DATA PROVIDED:
(* ===== verification/Decide.v ===== *)
(** * Commands, events and [decide]: [src/rci/core/commands.py], [events.py], [transitions.py]

    One definition per command handler of [decide], with the guards in the
    order of the code.  A handler returns the event bodies of the code's tuple of
    events; [decide] stamps them with the command's event identity, inquiry and
    time, as every handler does.  The handlers of the extension ledgers are in
    Retention, Consolidation, Licensing and Governance; they are dispatched here.
    Dynamic parts of error messages are left out. *)

From S2P Require Import Prelude Digest Memory Model Claims Warrant Support Policy Planning Backlog Effects Probes State Lifecycle Guards Retention Consolidation Licensing Governance.

(** ** Commands and events *)

(** [CommandBase] and [EventMetadata] *)
Record Meta : Type := MkMeta {
  meta_event_id : string;
  meta_inquiry_id : string;
  meta_occurred_at : Z;
}.
#[export] Instance Meta_eq_dec : EqDecision Meta.
Proof. solve_decision. Defined.

Record WarrantEvaluation : Type := MkWarrantEvaluation {
  we_decision_id : string;
  we_evidence_id : string;
  we_checker_verdict_id : string;
  we_proposition_id : string;
  we_proposition_kind : PropositionKind;
  we_scope : Scope;
}.

Record Promotion : Type := MkPromotion {
  pm_promotion_id : string;
  pm_lemma_id : string;
  pm_relation_id : string;
  pm_proposition_kind : PropositionKind;
  pm_scope : Scope;
  pm_applicability : Applicability;
  pm_support_routes : list SupportRoute;
  pm_warrant_decision_id : string;
  pm_provenance_refs : list string;
  pm_source_claim_ids : list string;
  pm_predecessor_refs : list string;
}.

(** The commands and events of the extension ledgers. *)
Inductive ExtensionCommand : Type :=
| RetentionStep (c : RetentionCommand)
| LearningStep (c : LearningCommand)
| CompressionStep (c : CompressionCommand)
| ProjectStep (c : ProjectCommand).

Inductive ExtensionEvent : Type :=
| RetentionFact (e : RetentionEvent)
| LearningFact (e : LearningEvent)
| CompressionFact (e : CompressionEvent)
| ProjectFact (e : ProjectEvent).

INSTRUCTIONS FOR THE TASK: Write out all the records again, exactly as they appear.

WRITTEN ANSWER:
(* ===== verification/Decide.v ===== *)
(** * Commands, events and [decide]: [src/rci/core/commands.py], [events.py], [transitions.py]

    One definition per command handler of [decide], with the guards in the
    order of the code.  A handler returns the event bodies of the code's tuple of
    events; [decide] stamps them with the command's event identity, inquiry and
    time, as every handler does.  The handlers of the extension ledgers are in
    Retention, Consolidation, Licensing and Governance; they are dispatched here.
    Dynamic parts of error messages are left out. *)

From S2P Require Import Prelude Digest Memory Model Claims Warrant Support Policy Planning Backlog Effects Probes State Lifecycle Guards Retention Consolidation Licensing Governance.

(** ** Commands and events *)

(** [CommandBase] and [EventMetadata] *)
Record Meta : Type := MkMeta {
  meta_event_id : string;
  meta_inquiry_id : string;
  meta_occurred_at : Z;
}.
#[export] Instance Meta_eq_dec : EqDecision Meta.
Proof. solve_decision. Defined.

Record WarrantEvaluation : Type := MkWarrantEvaluation {
  we_decision_id : string;
  we_evidence_id : string;
  we_checker_verdict_id : string;
  we_proposition_id : string;
  we_proposition_kind : PropositionKind;
  we_scope : Scope;
}.

Record Promotion : Type := MkPromotion {
  pm_promotion_id : string;
  pm_lemma_id : string;
  pm_relation_id : string;
  pm_proposition_kind : PropositionKind;
  pm_scope : Scope;
  pm_applicability : Applicability;
  pm_support_routes : list SupportRoute;
  pm_warrant_decision_id : string;
  pm_provenance_refs : list string;
  pm_source_claim_ids : list string;
  pm_predecessor_refs : list string;
}.

(** The commands and events of the extension ledgers. *)
Inductive ExtensionCommand : Type :=
| RetentionStep (c : RetentionCommand)
| LearningStep (c : LearningCommand)
| CompressionStep (c : CompressionCommand)
| ProjectStep (c : ProjectCommand).

Inductive ExtensionEvent : Type :=
| RetentionFact (e : RetentionEvent)
| LearningFact (e : LearningEvent)
| CompressionFact (e : CompressionEvent)
| ProjectFact (e : ProjectEvent).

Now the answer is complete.